I’ve been worried about the little gray cat. He’s been living on the sidewalk in front of our apartment for the past year or more—the exact date of his arrival is something nobody can quite pinpoint. He’s a small but beautiful cat (someone walking past said he’s a Russian Blue—this passerby seemed to know what he was talking about). He sits on the stoops in front of our building and the building next door, gazing imperiously at all who walk by. He is reminiscent of a cat Borges mentions in his story, “The South.” As the narrator leaves on his journey he passes through a neighborhood where he notices “un enorme gato que se dejaba acariciar por la gente, como una divinidad desdeñosa.” “An enormous cat that permitted itself to be caressed by the passerby, like a disdainful divinity.” Except for its size, this is the little gray cat to a T.

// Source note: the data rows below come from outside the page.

Lemma silent_quiet {A} (c : M World A) : silent bookkeeping c -> quiet c.
Proof.
  intros H m. destruct (H m) as (t & Ht & Hp). exists t.
  split; [exact Ht|]. unfold bookkeeping in Hp.
  repeat match goal with
         | H : Forall _ (_ :: _) |- _ =>
             apply List.Forall_cons_iff in H; destruct H
         end.
  repeat split; assumption.
Qed.

Ltac silent_step :=
  lazymatch goal with
  | |- silent _ (mret _) => apply silent_ret
  | |- silent _ (Engine.get _) => apply silent_get
  | |- silent _ (Engine.call _ _ _) => apply silent_call; reflexivity
  | |- silent _ (Engine.modify _ _) => apply silent_modify
  | |- silent _ (_ ≫= _) => apply silent_bind; [ | intros]
  | |- silent _ (if ?b then _ else _) => destruct b
  | |- silent _ (match ?x with _ => _ end) => destruct x
  | |- silent _ (let _ := _ in _) => cbv zeta
  end.

Ltac silent_auto := repeat (silent_step; auto).

Lemma try_formats_silent (fmts : list Z) (fmt : pix_format) :
  silent bookkeeping (try_formats World sys fmts fmt).
Proof.
  induction fmts as [|f rest IH]; cbn [Engine.try_formats]; silent_auto.
Qed.

Lemma negotiate_format_silent :
  silent bookkeeping (negotiate_format World sys USE_MJPEG).
Proof.
  unfold Engine.negotiate_format. pose proof try_formats_silent.
  silent_auto.
Qed.

Lemma set_frame_rate_silent : silent bookkeeping (set_frame_rate World sys).
Proof. unfold Engine.set_frame_rate. silent_auto. Qed.

Lemma request_loop_silent (fuel : nat) (i count : Z) :
  silent bookkeeping (request_loop World sys fuel i count).
Proof.
  revert i count.
  induction fuel as [|fuel IH]; intros i count; cbn [Engine.request_loop];
    silent_auto.
Qed.

Lemma start_failed_silent (res : Result) :
  silent bookkeeping (start_failed World res).
Proof. unfold Engine.start_failed. silent_auto. Qed.

Lemma capture_started_adds (fmt : pix_format) (m : Machine) :
  adds (capture_started World sys fmt) m [Tcl_CreateFileHandler].
Proof. unfold adds, Engine.capture_started. munfold. sys_step. reflexivity. Qed.

Lemma start_pool_mappings (fmt : pix_format) (count : Z) (m m' : Machine)
    (r : TclCode * Result) :
  0 <= count ->
  start_pool fmt count m = (r, m') ->
  exists t, trace _ m' = trace _ m ++ t /\ pool_mappings count r t.
Proof.
  intros Hc E. unfold Engine.start_pool in E. unfold mbind, M_bind in E.
  destruct (map_buffers_adds (Z.to_nat count) 0 m) as (t1 & Ht1 & Hq1 & H1).
  unfold adds in Ht1.
  destruct (map_buffers (Z.to_nat count) 0 m) as [[| |] m1];
    cbn [fst snd] in Ht1, H1.
  - destruct (queue_buffers_adds (Z.to_nat count) 0 m1)
      as (t2 & Ht2 & G1 & G2 & G4 & G3).
    unfold adds in Ht2.
    destruct (queue_buffers (Z.to_nat count) 0 m1) as [[|] m2];
      cbn [fst snd negb] in Ht2, G3, E.
    + unfold Engine.modify, Engine.call in E. cbn [session world trace] in E.
      destruct (sys (world _ m2) VIDIOC_STREAMON) as [rep w].
      cbn [session world trace] in E.
      destruct (ret rep <? 0).
      * unfold Engine.unmapAll, Engine.start_failed in E.
        unfold mbind, M_bind, mret, M_ret, Engine.modify in E.
        match type of E with
        | context [munmap_up ?n 0 ?m0] =>
            destruct (munmap_up_adds n 0 m0) as (t3 & Ht3 & K1 & K2 & K3 & K4);
            unfold adds in Ht3;
            destruct (munmap_up n 0 m0) as [[] m3]
        end.
        cbn [session world trace fst snd] in Ht3, E.
        injection E as <- <-. cbn [trace].
        exists (t1 ++ t2 ++ [VIDIOC_STREAMON] ++ t3).
        split; [rewrite Ht3, Ht2, Ht1, <- !app_assoc; reflexivity|].
        unfold pool_mappings. rewrite !tally_app. cbn [tally is_mmap is_munmap].
        right. left. split; [reflexivity|]. lia.
      * match type of E with
        | capture_started _ _ _ ?m0 = _ =>
            pose proof (capture_started_adds fmt m0) as Ht3;
            destruct (capture_started_result World sys fmt m0) as [Er _]
        end.
        unfold adds in Ht3. rewrite E in Ht3, Er.
        cbn [session world trace fst snd] in Ht3, Er. subst r.
        exists (t1 ++ t2 ++ [VIDIOC_STREAMON; Tcl_CreateFileHandler]).
        split; [rewrite Ht3, Ht2, Ht1, <- !app_assoc; reflexivity|].
        unfold pool_mappings. rewrite !tally_app.
        cbn [tally is_mmap is_munmap]. lia.
    + unfold Engine.unmapAll, Engine.start_failed in E.
      unfold mbind, M_bind, mret, M_ret, Engine.modify in E.
      destruct (munmap_up_adds (Z.to_nat count) 0 m2)
        as (t3 & Ht3 & K1 & K2 & K3 & K4).
      unfold adds in Ht3.
      destruct (munmap_up (Z.to_nat count) 0 m2) as [[] m3].
      cbn [session world trace fst snd] in Ht3, E.
      injection E as <- <-. cbn [trace].
      exists (t1 ++ t2 ++ t3).
      split; [rewrite Ht3, Ht2, Ht1, <- !app_assoc; reflexivity|].
      unfold pool_mappings. rewrite !tally_app.
      right. right. split; [reflexivity|]. left.
      specialize (G3 eq_refl). pose proof (tally_nonneg is_qbuf t1).
      pose proof (tally_nonneg is_qbuf t3). lia.
  - unfold Engine.start_failed in E.
    unfold mbind, M_bind, mret, M_ret, Engine.modify in E.
    cbn [session world trace fst snd] in E. injection E as <- <-.
    exists t1. cbn [trace]. split; [exact Ht1|].
    unfold pool_mappings. right. right. split; [reflexivity|]. right. lia.
  - unfold Engine.start_failed in E.
    unfold mbind, M_bind, mret, M_ret, Engine.modify in E.
    cbn [session world trace fst snd] in E. injection E as <- <-.
    exists t1. cbn [trace]. split; [exact Ht1|].
    unfold pool_mappings. left. split; [reflexivity|]. lia.
Qed.

Lemma start_buffers_mappings (fmt : pix_format) (m m' : Machine)
    (r : TclCode * Result) :
  start_buffers fmt m = (r, m') ->
  exists t, trace _ m' = trace _ m ++ t
    /\ ((exists count, 1 <= count <= 16 /\ pool_mappings count r t
                       /\ (r.1 = TCL_OK -> nvbufs (session _ m') = count))
        \/ (r.1 = TCL_ERROR /\ In r.2 early_failures
            /\ tally is_mmap t = 0 /\ tally is_munmap t = 0)).
Proof.
  intros E. unfold Engine.start_buffers in E. unfold mbind, M_bind in E.
  pose proof (request_buffers_finishes World sys m) as Hfin.
  destruct (silent_quiet _ (request_loop_silent 16 2 0) m)
    as (t1 & Ht1 & A1 & A2 & A3 & A4 & A5 & A6).
  unfold adds in Ht1. fold (request_buffers World sys) in Ht1.
  destruct (request_buffers World sys m) as [[|count|] m1];
    cbn [fst snd] in Hfin, Ht1; [| |contradiction].
  - unfold Engine.start_failed in E.
    unfold mbind, M_bind, mret, M_ret, Engine.modify in E.
    cbn [session world trace] in E. injection E as <- <-. cbn [trace fst snd].
    exists t1. split; [exact Ht1|]. right. unfold early_failures.
    cbn [In]. auto 10.
  - destruct (Z.leb_spec count 0) as [Hle|Hgt]; cbn [orb] in E;
      [|destruct (Z.ltb_spec 16 count) as [Hlt|Hge]].
    1,2: unfold Engine.start_failed in E;
      unfold mbind, M_bind, mret, M_ret, Engine.modify in E;
      cbn [session world trace] in E; injection E as <- <-;
      cbn [trace fst snd]; exists t1; (split; [exact Ht1|]); right;
      unfold early_failures; cbn [In]; auto 10.
    destruct (start_pool_mappings fmt count m1 m' r ltac:(lia) E)
      as (t2 & Ht2 & Hp).
    exists (t1 ++ t2). split; [rewrite Ht2, Ht1, <- app_assoc; reflexivity|].
    left. exists count. split; [lia|]. split.
    + revert Hp. unfold pool_mappings. cbv zeta. rewrite !tally_app.
      rewrite A1, A2, A3, A4. cbn [Z.add]. auto.
    + intros Hok. destruct (start_pool_started fmt count m1) as [_ Hn].
      rewrite E in Hn. cbn [fst snd] in Hn. apply Hn. exact Hok.
Qed.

People in our building and the building next door feed the little gray cat, and for all of last year he seemed to prosper, his coat gleaming. He is beautiful and therefore receives a lot of attention, though he will permit himself to be petted only when the mood strikes him. And woe be unto those who have tried to pick him up, or even, in a few cases, to lure him into a cat container to domesticate him. The little gray cat is too wary and too fast for them. We’ve see him hunting in an abandoned lot down the street from time to time, and in those moments we know the futility of trying to tame him.

The viagra no prescription uk is owned by Eli Lilly and ICOS. The pills help cialis buy have good intimacy with your Partener’s. If you are interested to know more about Best Solution To Solve Your Snoring Problem, please search our site for more details on Alternative treatment for pancreatic cancer and chose not of mainstream medicine. sample viagra pills Native Americans also used ginseng extensively but this fact is less known. daveywavey.tv discount generic viagra But this winter, with its endless snowstorms and fierce cold, has not been kind to the little gray cat. We have found him from time to time in front of the building meowing—yes, meowing just like any other hungry cat. (We’ve joined the neighbors in feeding him.) Since the last snowstorm on Thursday, we’ve not seen him at all. So I think quite a few of us are worried about him, though not too worried: the little gray cat is a survivor. I expect to see him soon with his disdain intact—I prefer him that way—but in extremis, he is like any of us who inhabit a body, cat or human—vulnerable and given to revealing his weaknesses before the cruelties of nature.